Publication: mardi 9 mars 2021 16:03

Le magistrat de la Cour suprême qui instruit la cause du procés, Pablo Llarena, a demandé à la Cour de justice de l’Union européenne (CJUE) si la Belgique pouvait bloquer la remise de l’ancien président Carles Puigdemont et du reste des leaders indépendantistes en le pays.

Il le fait après que le Parlement européen a voté en faveur du retrait de l’immunité des dirigeants qui sont également des députés européens: Puigdemont, Toni Comín et Clara Ponsatí. Cette décision préjudicielle n’est pas anodine, puisque la Belgique a déjà refusé de remettre l’ancien ministre Lluis Puig, estimant que la Cour suprême n’était pas l’instance compétente pour demander l’extradition.

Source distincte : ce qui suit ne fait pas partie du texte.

Lemma prefix_app (x s : string) :
  String.prefix x s = true ↔ ∃ post, s = x +:+ post.
Proof.
  revert s. induction x as [|c x IH]; intros s.
  - split; [intros _; exists s; reflexivity|]. destruct s; reflexivity.
  - destruct s as [|c' s]; simpl.
    + split; [discriminate | intros [post H]; discriminate].
    + destruct (Ascii.ascii_dec c c') as [->|Hne].
      * rewrite IH. split; intros [post H]; exists post; [by rewrite H | by injection H].
      * split; [discriminate|]. intros [post H]. injection H as -> _. congruence.
Qed.

Lemma str_contains_occurs (x s : string) :
  str_contains x s = true ↔ occurs_in x s.
Proof.
  induction s as [|c s IH].
  - cbn [str_contains]. rewrite orb_false_r, prefix_app. split.
    + intros [post H]. exists EmptyString, post. exact H.
    + intros [pre [post H]]. destruct pre; [by exists post | discriminate].
  - cbn [str_contains]. rewrite orb_true_iff, prefix_app, IH. split.
    + intros [[post H] | [pre [post H]]].
      * exists EmptyString, post. exact H.
      * exists (String c pre), post. simpl. by rewrite H.
    + intros [pre [post H]]. destruct pre as [|c' pre].
      * left. exists post. exact H.
      * right. exists pre, post. simpl in H. by injection H.
Qed.

Lemma is_str_true (x : string) (v : pyval) : is_str x v = true ↔ v = PStr x.
Proof.
  destruct v; simpl; try (split; [discriminate | intros H; discriminate]).
  rewrite String.eqb_eq. split; [by intros -> | by intros [= ->]].
Qed.

(** The [in] operator returns [True] exactly on the values that contain
    the name. *)
Lemma contains_holds (x : string) (v : pyval) :
  contains x v = Return true ↔ holds x v.
Proof.
  destruct v as [| b | z | s | l | d]; simpl;
    try (split; [discriminate | intros H; inversion H]).
  - split.
    + intros [= H]. constructor. by apply str_contains_occurs.
    + intros H. inversion H; subst. f_equal. by apply str_contains_occurs.
  - split.
    + intros [= H]. constructor. apply existsb_exists in H as [y [Hy Hs]].
      apply is_str_true in Hs as ->. by apply list_elem_of_In.
    + intros H. inversion H as [l' Hin| |]; subst. f_equal.
      apply existsb_exists. exists (PStr x). split.
      * by apply list_elem_of_In.
      * by apply is_str_true.
  - split.
    + intros [= H]. apply bool_decide_eq_true in H as [v Hv]. by econstructor.
    + intros H. inversion H; subst. f_equal. apply bool_decide_eq_true. eauto.
Qed.

Lemma holds_array (x : string) (l : list pyval) :
  holds x (PList l) ↔ PStr x ∈ l.
Proof. split; [intros H; by inversion H | by constructor]. Qed.

Lemma _check_realm_roles_total (claims : pydict) :
  ∃ b, _check_realm_roles claims = Return b.
Proof.
  unfold _check_realm_roles, try_except.
  destruct (_ ≫= _); eauto.
Qed.

Lemma _check_client_roles_total (claims : pydict) :
  ∃ b, _check_client_roles claims = Return b.
Proof.
  unfold _check_client_roles, try_except.
  destruct (_ ≫= _); eauto.
Qed.

Lemma _check_realm_roles_in (claims : pydict) :
  _check_realm_roles claims = Return true ↔ realm_role_in claims.
Proof.
  unfold _check_realm_roles, realm_role_in, try_except, dict_get.
  destruct (dict_lookup "realm_access" claims) as [ra|] eqn:Hra; simpl.
  - destruct ra as [| b | z | s | l | d]; simpl;
      try (split; [discriminate | intros (? & ? & [= ?] & _)]).
    unfold dict_get.
    destruct (dict_lookup "roles" d) as [roles|] eqn:Hroles; simpl.
    + destruct (contains required_realm_role roles) as [b|e] eqn:Hc.
      * split.
        -- intros [= ->]. exists d, roles. by rewrite <- contains_holds.
        -- intros (d' & roles' & [= <-] & Hr & Hh).
           rewrite Hroles in Hr. injection Hr as <-.
           apply contains_holds in Hh. congruence.
      * split; [discriminate|].
        intros (d' & roles' & [= <-] & Hr & Hh).
        rewrite Hroles in Hr. injection Hr as <-.
        apply contains_holds in Hh. congruence.
    + split; [discriminate|]. intros (d' & roles' & [= <-] & Hr & _).
      congruence.
  - split; [discriminate | intros (? & ? & [= ] & _)].
Qed.

Lemma _check_client_roles_in (claims : pydict) :
  _check_client_roles claims = Return true ↔ client_role_in claims.
Proof.
  unfold _check_client_roles, client_role_in, try_except, dict_get.
  destruct (dict_lookup "resource_access" claims) as [ra|] eqn:Hra; simpl.
  - destruct ra as [| b | z | s | l | d]; simpl;
      try (split; [discriminate | intros (? & ? & ? & [= ?] & _)]).
    + destruct (str_contains required_client_id s); simpl;
        (split; [discriminate | intros (? & ? & ? & [= ?] & _)]).
    + destruct (existsb (is_str required_client_id) l); simpl;
        (split; [discriminate | intros (? & ? & ? & [= ?] & _)]).
    + destruct (dict_lookup required_client_id d) as [client|] eqn:Hcl.
      * rewrite bool_decide_eq_true_2 by eauto. simpl.
        destruct client as [| b | z | s | l | c]; simpl;
          try (split; [discriminate
                      | intros (? & ? & ? & [= <-] & Hc & _); congruence]).
        unfold dict_get.
        destruct (dict_lookup "roles" c) as [roles|] eqn:Hroles; simpl.
        -- destruct (contains required_client_role roles) as [b|e] eqn:Hc.
           ++ split.
              ** intros [= ->]. exists d, c, roles.
                 by rewrite <- contains_holds.
              ** intros (d' & c' & roles' & [= <-] & Hc' & Hr & Hh).
                 rewrite Hcl in Hc'. injection Hc' as <-.
                 rewrite Hroles in Hr. injection Hr as <-.
                 apply contains_holds in Hh. congruence.
           ++ split; [discriminate|].
              intros (d' & c' & roles' & [= <-] & Hc' & Hr & Hh).
              rewrite Hcl in Hc'. injection Hc' as <-.
              rewrite Hroles in Hr. injection Hr as <-.
              apply contains_holds in Hh. congruence.
        -- split; [discriminate|].
           intros (d' & c' & roles' & [= <-] & Hc' & Hr & _).
           rewrite Hcl in Hc'. injection Hc' as <-. congruence.
      * rewrite bool_decide_eq_false_2 by (intros [? ?]; congruence). simpl.
        split; [discriminate|].
        intros (d' & c' & roles' & [= <-] & Hc' & _). congruence.
  - split; [discriminate | intros (? & ? & ? & [= ] & _)].
Qed.

Lemma client_role_needs_key (claims : pydict) :
  client_role_in claims → client_key_present claims.
Proof. intros (ra & c & roles & H1 & H2 & _). by exists ra, (PDict c). Qed.

(** An array that contains the role passes the test of [in]; on arrays
    the test of [in] is containment. *)
Lemma has_role_holds (x : string) (roles : pyval) :
  has_role x roles → holds x roles.
Proof. intros (l & -> & H). by constructor. Qed.

Lemma holds_has_role (x : string) (roles : pyval) :
  (∃ l, roles = PList l) → holds x roles → has_role x roles.
Proof. intros [l ->] H. exists l. split; [done|]. by apply holds_array. Qed.

Lemma realm_role_present_in (claims : pydict) :
  realm_role_present claims → realm_role_in claims.
Proof.
  intros (ra & roles & H1 & H2 & H3). exists ra, roles.
  repeat split; try done. by apply has_role_holds.
Qed.

Lemma client_role_present_in (claims : pydict) :
  client_role_present claims → client_role_in claims.
Proof.
  intros (ra & c & roles & H1 & H2 & H3 & H4). exists ra, c, roles.
  repeat split; try done. by apply has_role_holds.
Qed.

Lemma role_arrays_present (claims : pydict) :
  role_arrays claims →
  realm_role_in claims → client_role_in claims →
  realm_role_present claims ∧ client_role_present claims.
Proof.
  intros [Hr Hc] (ra & roles & H1 & H2 & H3) (ra' & c & roles' & H4 & H5 & H6 & H7).
  split.
  - exists ra, roles. repeat split; try done.
    apply holds_has_role; [by eapply Hr|done].
  - exists ra', c, roles'. repeat split; try done.
    apply holds_has_role; [by eapply Hc|done].
Qed.

Variable jwt_decode : string → result pydict.

Lemma validate_jwt_roles_total (token : string) :
  ∃ b, validate_jwt_roles jwt_decode token = Return b.
Proof.
  unfold validate_jwt_roles, try_except.
  destruct (_ ≫= _); eauto.
Qed.

Lemma validate_jwt_roles_decoded (token : string) (claims : pydict) :
  jwt_decode token = Return claims →
  ∃ r c, _check_realm_roles claims = Return r
         ∧ _check_client_roles claims = Return c
         ∧ validate_jwt_roles jwt_decode token = Return (r && c).
Proof.
  intros Hd.
  destruct (_check_realm_roles_total claims) as [r Hr].
  destruct (_check_client_roles_total claims) as [c Hc].
  exists r, c. split; [done|]. split; [done|].
  unfold validate_jwt_roles. rewrite Hd. simpl. rewrite Hr. simpl.
  rewrite Hc. reflexivity.
Qed.

(** What [validate_jwt_roles] returns, in terms of what its two checks
    test. *)
Lemma validate_jwt_roles_in (token : string) :
  validate_jwt_roles jwt_decode token = Return true
  ↔ ∃ claims, jwt_decode token = Return claims
              ∧ realm_role_in claims ∧ client_role_in claims.
Proof.
  destruct (jwt_decode token) as [claims|e] eqn:Hd.
  - destruct (validate_jwt_roles_decoded token claims Hd)
      as (r & c & Hr & Hc & ->).
    split.
    + intros [= H]. apply andb_prop in H as [-> ->]. exists claims.
      split; [done|].
      split; [by apply _check_realm_roles_in
             | by apply _check_client_roles_in].
    + intros (claims' & [= <-] & Hr' & Hc').
      apply _check_realm_roles_in in Hr'.
      apply _check_client_roles_in in Hc'.
      rewrite Hr in Hr'. rewrite Hc in Hc'.
      injection Hr' as ->. injection Hc' as ->. reflexivity.
  - unfold validate_jwt_roles. rewrite Hd. simpl.
    split; [discriminate | intros (? & [= ] & _)].
Qed.

(** C2. [validate_jwt_roles] never raises, returns [False] when decoding
    raises and when the client id is no key of [resource_access], and
    returns [True] for every token whose claims contain the required
    realm role in [realm_access.roles] and the required client role in
    [resource_access.{client id}.roles]. The converse holds for the
    tokens whose two roles claims are arrays, and fails beyond them:
    the token [crafted], whose realm roles are the single string
    [not_gateway_admin_realm_at_all], does not contain the realm role
    and is accepted, because [in] on a string tests for a part of it. *)
Theorem role_name_inside_text_is_accepted (token : string) :
  ((∃ claims, jwt_decode token = Return claims
              ∧ realm_role_present claims ∧ client_role_present claims)
   → validate_jwt_roles jwt_decode token = Return true)
  ∧ (∀ claims, jwt_decode token = Return claims
               → role_arrays claims
               → validate_jwt_roles jwt_decode token = Return true
               → realm_role_present claims ∧ client_role_present claims)
  ∧ (∀ claims, jwt_decode token = Return claims
               → ¬ client_key_present claims
               → validate_jwt_roles jwt_decode token = Return false)
  ∧ (∀ e, jwt_decode token = Raise e
          → validate_jwt_roles jwt_decode token = Return false)
  ∧ (∃ b, validate_jwt_roles jwt_decode token = Return b)
  ∧ (Scenes.forging "crafted" = Return Scenes.crafted
     ∧ (∃ realm_access,
          dict_lookup "realm_access" Scenes.crafted = Some (PDict realm_access)
          ∧ dict_lookup "roles" realm_access
            = Some (PStr "not_gateway_admin_realm_at_all"))
     ∧ ¬ realm_role_present Scenes.crafted
     ∧ client_role_present Scenes.crafted
     ∧ validate_jwt_roles Scenes.forging "crafted" = Return true).
Proof.
  split; [|split; [|split; [|split; [|split]]]].
  - intros (claims & Hd & Hr & Hc). apply validate_jwt_roles_in.
    exists claims. split; [done|].
    split; [by apply realm_role_present_in|by apply client_role_present_in].
  - intros claims Hd Ha Hv. apply validate_jwt_roles_in in Hv.
    destruct Hv as (claims' & Hd' & Hr & Hc).
    rewrite Hd in Hd'. injection Hd' as <-. by apply role_arrays_present.
  - intros claims Hd Hk.
    destruct (validate_jwt_roles_decoded token claims Hd)
      as (r & c & Hr & Hc & ->).
    destruct c; [|by rewrite andb_false_r].
    exfalso. apply Hk, client_role_needs_key.
    by apply _check_client_roles_in.
  - intros e Hd. unfold validate_jwt_roles. by rewrite Hd.
  - apply validate_jwt_roles_total.
  - split; [reflexivity|]. split; [by eexists|]. split; [|split].
    + intros (ra & roles & H1 & H2 & l & H3 & _).
      cbn in H1. injection H1 as <-. cbn in H2. injection H2 as <-.
      discriminate H3.
    + eexists _, _, _. repeat split; try reflexivity.
      eexists. split; [reflexivity|]. by apply list_elem_of_singleton.
    + reflexivity.
Qed.

End KeycloakFacts.

Example validate_other_realm :
  KeycloakConfig.validate_jwt_roles Samples.decoder "other-realm" = Return false.
Proof. reflexivity. Qed.

Example validate_other_client :
  KeycloakConfig.validate_jwt_roles Samples.decoder "other-client" = Return false.
Proof. reflexivity. Qed.

Example validate_admin :
  KeycloakConfig.validate_jwt_roles Samples.decoder "admin" = Return true.
Proof. reflexivity. Qed.

Example validate_malformed :
  KeycloakConfig.validate_jwt_roles Samples.decoder "not.a.jwt" = Return false.
Proof. reflexivity. Qed.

Ainsi, Llarena souhaite que la CJUE se prononce sur les possibilités de cet euroordre et les raisons de son refus. Une fois qu’il aura obtenu la réponse de la plus haute instance européenne, il décidera du maintien, du retrait ou de l’émission de nouveaux ordres européens concernant Lluis Puig, Carles Puigdemont, Antoni Comín, Clara Ponsatí et Marta Rovira, contre lesquels des poursuites sont engagées pour sédition, détournement de fonds publics ou désobéissance.

Comme indiqué par des sources juridiques à laSexta, dès qu’elle aura la communication du Parlement européen, elle informera la justice belge que les ordres d’arrestation et de remise sont réactivés, de manière à ce que tous les processus commencent.

Antécédent de Puig

Le 7 août 2020, un tribunal de première instance de Bruxelles a refusé la livraison de Lluis Puig. La résolution a été confirmée le 7 janvier par la chambre d’accusation de la cour d’appel de Bruxelles.

Les juges belges ont nié la remise de Lluis Puig à la Cour suprême parce qu’ils comprennent que l’instance compétente pour instruire l’affaire n’est pas la Cour suprême mais la Cour supérieure de justice de Catalogne et parce que sa remise mettrait en danger les droits fondamentaux de la comme présomption d’innocence.